Não parece haver muito interesse em sugerir uma extensão de prazo dentro do contexto da renegociação do NAFTA, também. Os EUA já estão na vida + 70 anos, e o México tem um prazo ainda mais longo na vida + 100. Está ficando cada vez mais claro que o Canadá não será intimidado a estender seu prazo de direitos autorais através do NAFTA. O Novo Partido Democrata deu uma opinião, dizendo: “O governo canadense deveria rejeitar qualquer proposta para estender os termos dos direitos autorais para além do seu atual prazo de 50 anos após a morte do autor, sabendo que os termos atuais dos direitos autorais canadenses já estão em grande parte em conformidade com os tratados internacionais de direitos autorais”

O acordo comercial UE-Mercosul é outro caso interessante. Com base em um rascunho de novembro de 2016 do capítulo de propriedade intelectual, nós criticamos a sugestão de um prazo de 20 anos para países que ainda não têm um prazo de vida + 70 anos. Um texto mais recente fornece um pouco mais de detalhe, deixando claro que a UE está pressionando para o aumento, enquanto as nações do Mercosul preferem a linha de base internacional de vida + 50. O bloco Mercosul também sugeriu a adição de um texto que promovesse a colaboração entre as nações membros em “preservar um domínio público robusto, rico e acessível”, e “cooperar uns com os outros na identificação de assuntos que tenham caído no domínio público”. O texto proposto pela UE apenas pede um reconhecimento conjunto da “importância do domínio público”. Mas os ativistas das nações do Mercosul estão justamente preocupados com o fato de que qualquer pequena melhoria no acesso e preservação do domínio público não deve vir em detrimento de forçar os países do Mercosul a adotarem um ambiente mais restritivo para os direitos autorais em todos os níveis.

A virada da maré: o que aconteceu?

A elaboração de políticas de direitos autorais está sujeita às mesmas maquinações políticas da maioria das outras questões jurídicas, sociais e culturais cujos resultados são o resultado de uma luta de poder entre interesses concorrentes. E por muito tempo, o poder vigente no espaço dos direitos autorais foi estabelecido com os guardiões do conteúdo popular – muitas vezes corporações e suas associações industriais com laços profundos com os políticos que dirigem a lei e a regulamentação em torno dos direitos autorais (há uma razão pela qual a Lei de Extensão do Prazo de Direitos Autorais de 1998 também foi chamada de “Lei de Proteção ao Rato Mickey”). Então, o que mudou agora? Por que não estamos vendo essas empresas e seus grupos de pressão continuarem a perseguir extensões do prazo de direitos autorais? Por que os direitos autorais não duram “para sempre menos um dia”?

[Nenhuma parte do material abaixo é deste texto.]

(* ===== verification/Prelude.v ===== *)
(** * Eleos: exit-less services for SGX enclaves

    Eleos lets code in an SGX enclave do without two things that make it leave
    the enclave: system calls, which a worker thread outside makes for it, and
    page faults, which it takes in software, on memory kept encrypted outside.
    The repository is the library ([src/eleos_core]) and programs built on it: a
    face verification server with its workload generator and client, two
    parameter servers with theirs, and a benchmark.  Here the library and these programs are
    functions of the kernel, and theorems say what they compute.

    ** How the parts fit together

    [untrusted/init_services.cpp] allocates a pool of 2 GB outside the enclave,
    starts the worker and calls into the enclave, where [initialize_aptr] hands
    the pool to the buddy allocator [memsys5] and makes 16384 pages of the
    enclave's memory the cache of the pool's pages.  A pointer [Aptr<T>] into a
    block of the pool is dereferenced in the enclave: its page is looked for in
    the page cache, or brought in: a slot is freed by encrypting the oldest page
    nobody refers to back into the pool, with a fresh nonce that the crypto
    cache keeps with the tag, and the wanted page is decrypted and checked.  The
    address of the slot carries the dirty bit in its low bit; the page cache
    counts the pointers linked to each page in a byte.  A call out of the enclave
    is a request in a block of the same pool, put in a queue the worker polls,
    and a word the caller spins on.  The face server keeps its histograms in
    blocks of the pool and takes requests from, and gives answers to, the
    application through two such queues; the parameter server keeps its table of
    counters in one block.

    ** The files, and what of the source they model

    A routine of the source is a function of the state and outcome monad [M]
    below; it has the source's name, and its state is a record with the source's
    fields.  An outcome is a value, [EAbort] (an [abort] or a failed assertion),
    [ESpin] (a lock nobody will release), [EUndef] (undefined behaviour: an access
    out of an array, a loop of the C library past its buffer) or [EFuel].
    Integers are [Z], wrapped by [u8], [i32], [u64], ... where the source's type
    does.  Memory outside the enclave and the slots are maps from addresses to
    bytes ([Memory]).  [CString] has the C library's strings and the bytes of an
    array of integers.  Files named below without a directory are in [eleos_core].

    - The allocator.  [Mem5]: every routine of [mem.cpp]; the free lists run
      through the free blocks themselves, and the control bytes follow the
      blocks, all in the pool's memory.  [DList] and [Blocks] are the two abstract
      structures, linked lists in an array and partitions into power-of-two
      blocks; [Mem5Inv] ties the heap to them; [Mem5Proofs], [Mem5Free] and
      [Mem5Init] prove the routines; [Mem5Spec] is the contract, by the map of
      the outstanding blocks only, with a client of it as a step relation;
      [Mem5Thms] has the theorems.
    - Locks and queues.  [SyncUtils]: [SyncUtils.cpp] as steps of any number of
      threads and as a routine of one.  [Queue]: [Queue.cpp], over [Ring], which
      is also the interface ([Fifo]) the clients of a queue are proved against.
      [Linear]: any object behind a spin lock, its methods as sequences of memory
      accesses that threads interleave, simulated by the object whose methods
      happen at once.  [QueueThreads]: the queue is such an object.
    - The page cache and the crypto cache.  [PageCache], [PageCacheSpec] and
      [CryptoCache]: [PageCache.h], [CryptoCache.h], [DataStructures.h].
    - Paging.  [Suvm]: [Aptr.cpp] and the [aptr_t] of [Aptr.h], over the size of
      the cache, which a build fixes ([Build]).  [SuvmInv]: the
      invariant, which ties the two caches, the slots and the pool to the
      contents of the pages [V], to where they are cached [C], and to the list [L]
      of the pages linked pointers hold.  [SuvmProofs], [SuvmThms], [SuvmEvict]:
      its preservation by every routine, and theorems; the end of [SuvmThms] puts
      the allocator and paging on one pool: pages with contents lie in
      outstanding blocks.
    - Pointers.  [Aptr], [AptrThms]: the class [Aptr<T>].  [AptrClient]: programs
      over pointers, and the same programs on an array of bytes.  [LibC] and
      [LibCThms], [LibCPairs], [LibCBlocks]: [memset], [memcpy], [memmove], [memcmp] and
      [strncmp] over pointers, at the end of [Aptr.cpp].
    - The benchmark ([src/suvm_read_write_sample]).  [Microbench],
      [MicrobenchThms]: arrays read and written in ordinary memory, behind the
      paging layer, and outside the enclave.
    - The library's tests ([src/suvm_samples]).  [Tests], [TestsThms]: the tests of
      the allocator and of pointers, and the call that runs them.
    - Calls out and initialisation.  [Rpc], [RpcThms]: [rpc_ocall.cpp],
      [rpc_worker.cpp], [lib_services.cpp], [init_services.cpp].
    - Starting an enclave.  [Launch], [LaunchThms]: the launch token and the error
      messages, in the [sample.cpp] of every program; the home directory, the
      current directory and the SDK's loader are parameters.  [WinLaunch]: on Windows.
    - The face verification server ([src/face_verification_server]).  [Probe] is
      linear probing.  [FaceHash] with [FaceHashThms], [FaceHashDb]: the database of
      [face_verification.cpp], over an interface for where values are kept
      ([ValueStore] with [ValueLaws]); ordinary memory and the pool implement it.
      [Lbp], [LbpThms]: histograms and their distance in IEEE single
      precision.  [FaceServer], [FaceServerThms], [FaceWorker]: filling the
      database and the worker.  [FaceSuvm]: the enclave's file and the pool as a
      store.  [FaceProcess]: the file of the ordinary process.
      [FaceApp], [FaceAppThms], [FaceAnswers]: [sample.cpp] and the callbacks of
      [echoserver_threaded.cpp].  [SafeMem]: [memset_s] and [consttime_memequal].
    - Its workload ([workload_generator]).  [GenHash], [GenHashThms],
      [GenRequests]: [generate_encrypted_dataset.c].  [ClientThms]:
      [face_detection_client.c].
    - The parameter servers ([src/parameter_server], [src/parameter_server_suvm],
      [src/client_parameter_server]).  [ParamServer], [ParamLoop]: the exchange
      with the untrusted side and the loop, over an interface of tables of
      counters ([CounterTable]).  [ParamDirect], [ParamThms]: the table in
      ordinary memory.  [ParamSuvm], [ParamSuvmThms], [ParamSuvmServer]: the
      table in the pool.  [ParamThms] also has the client.
    - The port to Windows ([src/win/SUVM]), where it differs.  [WinSync]: its
      locks.  [WinPageCache]: its page cache; [WinCacheThms] compares it, call by
      call, with [PageCache] ([Agree]: when two routines end the same way), and
      [WinRing] follows its ring past the wrap of the counter.  [WinCryptoCache]:
      its crypto cache.  [WinLib]: its allocator and comparisons.  [WinSuvm],
      [WinSuvmThms]: its paging layer and pointers, against [Suvm] and [Aptr] with
      the port's build.  [WinLibC]: its C-style routines.  [WinFace], [WinFaceThms]: its face server.

    Code that is not the repository's is a parameter: AES-GCM and random numbers
    ([Sgx] with [SgxLaws]: decryption undoes encryption under the same key and
    nonce, and with valid arguments and memory enough encryption succeeds; where it
    does not, the model aborts as the code does).  [DUMMY] is one byte that the
    code reads as eight: the other seven are a parameter too ([dummy_word]), and
    the theorems take them to be 0.  Parameters are also AES-CTR ([AesCtr], [AesCtrLaws]), status codes ([SgxStatus]), what
    [malloc], directories, files, sockets and timers return.

    ** What the theorems show

    - Allocator: [malloc] returns a block exactly when an aligned free run of the
      size exists, and blocks are disjoint; [free] merges as far as possible and
      leaves every other block's bytes alone; once a client has freed everything, in any order, the whole
      pool can be allocated again; [realloc] keeps contents; no client that stays
      in its blocks can break it.
    - Paging: a fault, an eviction, a load and a store do to the contents of the
      pages what they would on plain memory, whatever is cached; a page the
      untrusted side has changed aborts the enclave; the victim is the oldest
      page nobody holds; the caches refine maps.  [AptrClient] sums it up: a
      program over pointers prints what it prints on an array of bytes, where a
      pointer assigned to itself is null afterwards, as the code has it.
    - Threads: mutual exclusion; the queue is linearizable.
    - Calls: a call the worker serves is made once and returns; one that nobody
      serves never returns.
    - Face server: from the enclave's initialisation to the distances it answers
      with, through allocator, paging and database; a request from the client's
      bytes to the client's answer, given a buffer with room for the request, which
      the callback's is not by four bytes; each answer goes to its own connection; the
      tables of patterns, histograms and distances mean what they should.
    - Generator and client: a message of the dataset decrypts to its request where
      its encryption succeeded, repeats the text before it where not, and reaches
      the client it is for.  Parameter servers: from the initialisation to counters
      that are the numbers of occurrences of the keys; and, with the repository's
      own client, both sides wait for ever after one buffer, as the server writes
      its one byte only when its loops are over.
    - Benchmark: from the initialisation to the last item read, no sanity check
      fails, whatever is drawn and evicted.
    - Tests: from the initialisation on, every test passes.
    - Starting: the launch token one start saves is the one the next start gives
      to the loader, of any program that takes its token from the same file (a
      path without a home directory is relative to the program's own); no start gives it anything but a token it
      returned, the file's first content or zeros.
    - Port: every program over pointers and the C-style routines whose run is
      defined runs as with the original built with the port's cache, and the filling of the database is
      the original's, up to 2^32 insertions into the ring, padding bytes that are 0 and an
      application that answers with the names of the files.
    - Where the code fails its purpose, a theorem states what it does instead:
      the wrap of the byte of references, copies of pointers stepped back over a
      page, comparisons, the overflow of the queue's counters, names of 40
      characters, a full table, a message four bytes longer than its buffer, a pointer
      assigned to itself, an encryption that fails unnoticed, the wrap of the port's ring, padding taken for part of a lock.

    ** Bounds and fuel

    [LOOP_FUEL] is 32, more than the number of bits of a block size; every loop of
    [memsys5] is proved to end within it for requests up to 2^30 bytes.
    [EVICT_FUEL] is the number of slots, and the choice of a victim is proved to
    end within it when some page is free, and never to end otherwise.  A search
    of a hash table has the number of its slots; the [memmove]s one more than the
    length; the growth of the generator's buffer 64 doublings of a 64-bit size;
    writes and sends to a file or socket 16 rounds, each complete; the loops over
    a queue or a connection one more than what is in it.  No theorem of
    correctness has a run that ends in [EFuel]: they state that the routine
    returns.  [EFuel] appears as a conclusion where the loop never ends, for
    every fuel.

    [PoolBase] is a ghost parameter of the paging invariant: the pool as the
    allocator left it, which paging may change only on pages with contents.

    ** Not modelled

    - Paging is one thread's: the locks of the caches' buckets are taken and
      released, but two threads' faults do not interleave.  The lock order of
      [PageCache.h] and [APTR_RANDOM_ACCESS], which is off, are left out.
    - Every [main] (arguments, sockets, [pthread_create]), [libevent]'s set-up,
      timing, counters and printing: input and output only.
    - Of the library's tests ([suvm_samples]): those nothing calls
      ([rpc_tester.cpp], [test_set_to_null]), and running them in four threads at
      once.  The half of the benchmark under [TEST_SINGLE_APTR], which is off.
    - [cleanup_resources], which nothing calls.
    - Of [src/win]: the test programs ([Enclave_Test], [App_Test]).
    - The second copy of [echoserver_threaded.cpp], which nothing builds,
      [src/Edger] (a tool of the SDK, in OCaml), and generated bridge code ([*_t.c], [*_u.c], [ocalls.h]). *)

From Stdlib Require Export ZArith Lia Bool.
From stdpp Require Export base numbers gmap list.
Open Scope Z_scope.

Como um artigo recente da ArsTechnica argumenta, “a ascensão da Internet mudou totalmente o cenário político sobre questões de direitos autorais”. Quando o Stop Online Piracy Act (SOPA) foi introduzido em 2011, grandes sites como a Wikipedia escureceram para protestar contra os potenciais efeitos negativos da legislação. Milhões de pessoas protestaram online e através das redes sociais. Essencialmente, o público não deixou que isso acontecesse. A elaboração de políticas pode ser incrivelmente complexa, e é difícil atribuir uma única razão pela qual uma determinada peça legislativa sai como sai. Mas uma mudança incrivelmente significativa que vimos nos últimos anos: novas (e mais bem organizadas) comunidades de usuários que pressionam por uma internet livre e aberta estão fazendo ouvir suas vozes na esfera política.

O prazo dos direitos autorais ainda é muito longo; a vida do autor + 50 anos não é nada para escrever em casa. Mas o simples fato é que existem comunidades de pessoas que desejam trabalhar por um direito autoral mais justo – e lutar por um melhor acesso ao conhecimento, tecnologia e conectividade rápidas e confiáveis, e um domínio público compartilhado robusto. Esta mobilização deve ser continuada e reforçada para que os criadores, usuários e o interesse público possam começar a retomar as alavancas da política para criar um direito autoral equilibrado que recompense verdadeiramente os criadores e defenda os direitos dos usuários de acessar, reutilizar e contribuir ainda mais para o nosso conhecimento e bens comuns criativos.